Arisco dizer que esse arco é uma das poucas coisas mais caras deste lugar. Indo em direção à pequena sala, já posso ouvir a voz de Iza mais alta a discutir com papai. Embora quisesse ignorar e passar batido naquela briga que parecia se repetir como a do dia anterior, logo Liza me nota e, como sempre, sua hostilidade é assombrosa.

- Por que demorou tanto para se levantar, Elaine? Não vê que estamos mortos de fome? Como pode ser tão egoísta?!

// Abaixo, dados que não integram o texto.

(* ===== verification/WasmBindings.v ===== *)
(** * wasmbindings: the queries that contracts may make

    The whitelist of query paths with the response type of each, and the two
    queriers behind it: [StargateQuerier] answers with JSON, [GrpcQuerier] with the
    decoded message.  The query router and the protobuf codecs are parameters. *)

From S2P Require Import Prelude.

Definition ErrUnsupportedRequest : goerr := Foreign "wasmvm.UnsupportedRequest".
Definition ErrUnknown : goerr := Foreign "wasmvm.Unknown".

(** ** The whitelist *)

(** What the [sync.Map] holds: the factory of a response type, given by the name of
    the type, or a value of another type. *)
Inductive WhitelistEntry :=
| ProtoMessageFactory (response : string)
| OtherValue.

Abbreviation Whitelist := (gmap string WhitelistEntry).

Definition setWhitelistedQuery (queryPath : string) (factory : string) (w : Whitelist) : Whitelist :=
  <[queryPath := ProtoMessageFactory factory]> w.

(** The calls of [init], in order *)
Definition whitelisted_queries : list (string * string) :=
  [("/cosmos.auth.v1beta1.Query/Account", "authtypes.QueryAccountResponse");
   ("/cosmos.auth.v1beta1.Query/Params", "authtypes.QueryParamsResponse");
   ("/cosmos.auth.v1beta1.Query/ModuleAccounts", "authtypes.QueryModuleAccountsResponse");
   ("/cosmos.authz.v1beta1.Query/Grants", "authztypes.QueryGrantsResponse");
   ("/cosmos.bank.v1beta1.Query/Balance", "banktypes.QueryBalanceResponse");
   ("/cosmos.bank.v1beta1.Query/DenomMetadata", "banktypes.QueryDenomMetadataResponse");
   ("/cosmos.bank.v1beta1.Query/DenomsMetadata", "banktypes.QueryDenomsMetadataResponse");
   ("/cosmos.bank.v1beta1.Query/Params", "banktypes.QueryParamsResponse");
   ("/cosmos.bank.v1beta1.Query/SupplyOf", "banktypes.QuerySupplyOfResponse");
   ("/cosmos.distribution.v1beta1.Query/Params", "distributiontypes.QueryParamsResponse");
   ("/cosmos.distribution.v1beta1.Query/DelegatorWithdrawAddress", "distributiontypes.QueryDelegatorWithdrawAddressResponse");
   ("/cosmos.distribution.v1beta1.Query/ValidatorCommission", "distributiontypes.QueryValidatorCommissionResponse");
   ("/cosmos.feegrant.v1beta1.Query/Allowance", "feegranttypes.QueryAllowanceResponse");
   ("/cosmos.feegrant.v1beta1.Query/AllowancesByGranter", "feegranttypes.QueryAllowancesByGranterResponse");
   ("/cosmos.gov.v1beta1.Query/Deposit", "govtypesv1.QueryDepositResponse");
   ("/cosmos.gov.v1beta1.Query/Params", "govtypesv1.QueryParamsResponse");
   ("/cosmos.gov.v1beta1.Query/Vote", "govtypesv1.QueryVoteResponse");
   ("/cosmos.slashing.v1beta1.Query/Params", "slashingtypes.QueryParamsResponse");
   ("/cosmos.slashing.v1beta1.Query/SigningInfo", "slashingtypes.QuerySigningInfoResponse");
   ("/cosmos.staking.v1beta1.Query/Delegation", "stakingtypes.QueryDelegationResponse");
   ("/cosmos.staking.v1beta1.Query/Params", "stakingtypes.QueryParamsResponse");
   ("/cosmos.staking.v1beta1.Query/Validator", "stakingtypes.QueryValidatorResponse");
   ("/xion.v1.Query/WebAuthNVerifyRegister", "xiontypes.QueryWebAuthNVerifyRegisterResponse");
   ("/xion.v1.Query/WebAuthNVerifyAuthenticate", "xiontypes.QueryWebAuthNVerifyAuthenticateResponse");
   ("/xion.jwk.v1.Query/AudienceAll", "jwktypes.QueryAllAudienceResponse");
   ("/xion.jwk.v1.Query/Audience", "jwktypes.QueryGetAudienceResponse");
   ("/xion.jwk.v1.Query/Params", "jwktypes.QueryParamsResponse");
   ("/xion.jwk.v1.Query/ValidateJWT", "jwktypes.QueryValidateJWTResponse");
   ("/xion.dkim.v1.Query/DkimPubKeys", "dkimtypes.QueryDkimPubKeysResponse");
   ("/xion.dkim.v1.Query/Params", "dkimtypes.QueryParamsResponse");
   ("/xion.dkim.v1.Query/DkimPubKey", "dkimtypes.QueryDkimPubKeyResponse");
   ("/xion.dkim.v1.Query/Authenticate", "dkimtypes.AuthenticateResponse");
   ("/xion.zk.v1.Query/ProofVerify", "zktypes.ProofVerifyResponse");
   ("/xion.zk.v1.Query/ProofVerifyUltraHonk", "zktypes.ProofVerifyUltraHonkResponse");
   ("/xion.zk.v1.Query/ProofVerifyGnark", "zktypes.ProofVerifyGnarkResponse")].

Definition stargateWhitelist : Whitelist :=
  foldl (λ w '(path, response), setWhitelistedQuery path response w) ∅ whitelisted_queries.

(** A fresh message is given by its type. *)
Definition GetWhitelistedQuery (w : Whitelist) (queryPath : string) : outcome string :=
  entry ← or_fail (w !! queryPath) ErrUnsupportedRequest;
  match entry with
  | ProtoMessageFactory response => Ok response
  | OtherValue => Err ErrUnknown
  end.

(** ** The queriers *)

(** The state [S] is the one of the query context; a [nil] value is [None]. *)
Class QueryRouter (S : Type) := Route : string → option (S → string → string → outcome (option string)).

(** Decoding into an empty message of the type named, by gogoproto and by the
    application codec, and the JSON of the latter. *)
Class ResponseCodec (P : Type) := {
  proto_Unmarshal : string → string → outcome P;
  cdc_Unmarshal : string → string → outcome P;
  cdc_MarshalJSON : P → outcome string;
}.

Section queriers.
Context {S P : Type} `{!QueryRouter S, !ResponseCodec P}.
Implicit Types (w : Whitelist) (ctx : S).

Definition ConvertProtoToJSONMarshal (protoResponseType bz : string) : outcome string :=
  msg ← map_err (λ _, ErrUnknown) (cdc_Unmarshal protoResponseType bz);
  map_err (λ _, ErrUnknown) (cdc_MarshalJSON msg).

Definition StargateQuerier w ctx (path data : string) : outcome string :=
  protoResponseType ← GetWhitelistedQuery w path;
  route ← or_fail (Route path) ErrUnsupportedRequest;
  res ← route ctx data path;
  value ← or_fail res (Plain "res returned from abci query route is nil");
  ConvertProtoToJSONMarshal protoResponseType value.

Definition GrpcQuerier w ctx (path data : string) : outcome P :=
  protoResponse ← GetWhitelistedQuery w path;
  route ← or_fail (Route path) ErrUnsupportedRequest;
  res ← route ctx data path;
  value ← or_fail res (Plain "res returned from abci query route is nil");
  proto_Unmarshal protoResponse value.
End queriers.

(** ** The whitelist holds the table and nothing else *)
Lemma whitelisted_paths_NoDup : NoDup whitelisted_queries.*1.
Proof. apply (bool_decide_eq_true_1 (NoDup whitelisted_queries.*1)). by vm_compute. Qed.

Lemma stargateWhitelist_lookup path entry :
  stargateWhitelist !! path = Some entry ↔
  ∃ response, entry = ProtoMessageFactory response ∧ (path, response) ∈ whitelisted_queries.
Proof.
  unfold stargateWhitelist, setWhitelistedQuery. pose proof whitelisted_paths_NoDup as Hnd. revert Hnd.
  generalize whitelisted_queries. intros l Hnd.
  assert (∀ w : Whitelist, foldl (λ w '(path, response), <[path := ProtoMessageFactory response]> w) w l
    = foldl (λ w x, <[x.1 := ProtoMessageFactory x.2]> w) w l) as ->.
  { clear. induction l as [|[] l IH]; intros w; [done|]. apply IH. }
  rewrite (foldl_insert_to_list (λ x, x.1) (λ x, ProtoMessageFactory x.2)), (right_id_L ∅ (∪)), <- elem_of_list_to_map.
  - rewrite elem_of_reverse, list_elem_of_fmap. split; [intros ([p r]&[= -> ->]&?); eauto|].
    intros (r&->&?). by exists (path, r).
  - rewrite fmap_reverse, <- list_fmap_compose. by rewrite reverse_Permutation.
Qed.

#[local] Opaque stargateWhitelist whitelisted_queries.

Lemma GetWhitelistedQuery_Ok path response :
  GetWhitelistedQuery stargateWhitelist path = Ok response ↔ (path, response) ∈ whitelisted_queries.
Proof.
  unfold GetWhitelistedQuery. rewrite bind_Ok. setoid_rewrite or_fail_Ok. setoid_rewrite stargateWhitelist_lookup.
  split; [intros (?&(r&->&?)&[= ->]); done|]. intros H. exists (ProtoMessageFactory response). eauto.
Qed.

(** A contract gets the response type of a listed path, and every other path is
    refused as unsupported: the set-up never leaves an entry of another type. *)
Theorem GetWhitelistedQuery_spec path :
  match GetWhitelistedQuery stargateWhitelist path with
  | Ok response => (path, response) ∈ whitelisted_queries
  | Err e => e = ErrUnsupportedRequest ∧ path ∉ whitelisted_queries.*1
  | Panic => False
  end.
Proof.
  unfold GetWhitelistedQuery. destruct (stargateWhitelist !! path) as [entry|] eqn:E; cbn [or_fail].
  - rewrite bind_Ok_l. by apply stargateWhitelist_lookup in E as (r&->&?).
  - cbn. split; [done|]. intros ([p r]&->&Hin)%list_elem_of_fmap.
    apply (eq_None_not_Some (stargateWhitelist !! (p, r).1)); [exact E|].
    exists (ProtoMessageFactory r). apply stargateWhitelist_lookup. exists r. split; [reflexivity|exact Hin].
Qed.

(** ** What the queriers answer *)
Section answers.
Context {S P : Type} `{HR : !QueryRouter S, HC : !ResponseCodec P}.

(** The router answers the query for a listed path with a value. *)
Definition routed (ctx : S) (path data response value : string) : Prop :=
  (path, response) ∈ whitelisted_queries ∧
  ∃ route, Route path = Some route ∧ route ctx data path = Ok (Some value).

Lemma querier_Ok {A} (ctx : S) path data (k : string → string → outcome A) a :
  (response ← GetWhitelistedQuery stargateWhitelist path;
   route ← or_fail (Route path) ErrUnsupportedRequest;
   res ← route ctx data path;
   value ← or_fail res (Plain "res returned from abci query route is nil");
   k response value) = Ok a ↔
  ∃ response value, routed ctx path data response value ∧ k response value = Ok a.
Proof.
  unfold routed. split.
  - intros H. inv_ok. subst. rewrite GetWhitelistedQuery_Ok in *. naive_solver.
  - intros (r&v&(Hr&f&Hf&Hv)&Hk). apply GetWhitelistedQuery_Ok in Hr. rewrite Hr, bind_Ok_l, Hf. cbn [or_fail]. by rewrite bind_Ok_l, Hv.
Qed.

(** C35. A contract gets an answer exactly for a listed path that the router answers, and
    the answer is the decoding of the router's bytes at the response type listed for
    that path; the two queriers differ in the decoder and in the JSON only. *)
Theorem queriers_answer ctx path data :
  (∀ bz, StargateQuerier stargateWhitelist ctx path data = Ok bz ↔
     ∃ response value msg, routed ctx path data response value ∧
       cdc_Unmarshal response value = Ok msg ∧ cdc_MarshalJSON msg = Ok bz) ∧
  (∀ msg, GrpcQuerier stargateWhitelist ctx path data = Ok msg ↔
     ∃ response value, routed ctx path data response value ∧ proto_Unmarshal response value = Ok msg).
Proof.
  split; intros a; unfold StargateQuerier, GrpcQuerier; rewrite querier_Ok; [|done].
  unfold ConvertProtoToJSONMarshal. setoid_rewrite bind_Ok. setoid_rewrite map_err_Ok. naive_solver.
Qed.

(** A path that is not listed never reaches the router. *)
Theorem unlisted_not_routed ctx path data :
  path ∉ whitelisted_queries.*1 →
  StargateQuerier stargateWhitelist ctx path data = Err ErrUnsupportedRequest ∧
  GrpcQuerier stargateWhitelist ctx path data = Err ErrUnsupportedRequest.
Proof.
  intros Hp. assert (stargateWhitelist !! path = None) as E.
  { apply eq_None_not_Some. intros [e (r&->&Hr)%stargateWhitelist_lookup]. apply Hp, list_elem_of_fmap. by exists (path, r). }
  unfold StargateQuerier, GrpcQuerier, GetWhitelistedQuery. rewrite E. split; reflexivity.
Qed.
End answers.

(** ** Witness *)
#[local] Instance wit_router : QueryRouter unit := λ _, Some (λ _ _ _, Ok (Some "value")).
#[local] Instance wit_codec : ResponseCodec string :=
  { proto_Unmarshal _ v := Ok v; cdc_Unmarshal _ v := Ok v; cdc_MarshalJSON m := Ok m }.

Lemma unlisted_not_routed_witness :
  StargateQuerier stargateWhitelist () "/cosmos.bank.v1beta1.Query/AllBalances" "" = Err ErrUnsupportedRequest ∧
  GrpcQuerier stargateWhitelist () "/cosmos.bank.v1beta1.Query/AllBalances" "" = Err ErrUnsupportedRequest.
Proof.
  apply (unlisted_not_routed () "/cosmos.bank.v1beta1.Query/AllBalances" "").
  apply (bool_decide_eq_true_1 ("/cosmos.bank.v1beta1.Query/AllBalances" ∉ whitelisted_queries.*1)). by vm_compute.
Defined.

- Liza, já que está tão desesperada, por que não se levantou e caçou por conta própria? Não se incomode tanto, irei me aprontar e já bato em retirada.

- Como pode dizer isso para mim? Agora mesmo tive que impedir que papai vendesse um dos poucos vestidos caros que me restam. Imagine só, já perdemos tudo de nossa antiga vida. O que nos basta é tentarmos manter o mínimo de dignidade que nos resta.

Quando eu ia responder a afronta de Liza, pude ouvir a voz desengonçada e tropeçada de meu pai.

- Meninas, não briguem mais. Liza, por que não busca um pouco de madeira para nossa lareira?

Não posso deixar de notar que ele havia bebido; o cheiro de álcool me enjoava e me revirava o estômago.

- Como pode? Minhas mãos estão arranhadas! Não irei ficar com mãos grossas como as de Elaine, suas mãos não tão grossas que podem até mesmo se assemelhar a cascos de cavalos velhos e fedidos.

Embora eu quisesse muito entrar nessa guerra com Liza, não posso deixar que morram de fome.

- Bom, Liza, talvez você queira caçar em meu lugar e eu vá buscar a madeira. Só toma cuidado com as grandes lebres e ursos que você pode encontrar!

- Hum.

Ignorei aquele arfar de Iza e me direcionei à mesa de madeira próxima à lareira, onde estavam minhas botas desgastadas e remendadas. Suas solas eram finas, das quais quase podia sentir meus pés tocarem o chão frio e denso. Já me aprontando com um velho casaco de pele e uma calça de lã que mal se sustentava no meu corpo, de tantos remendos.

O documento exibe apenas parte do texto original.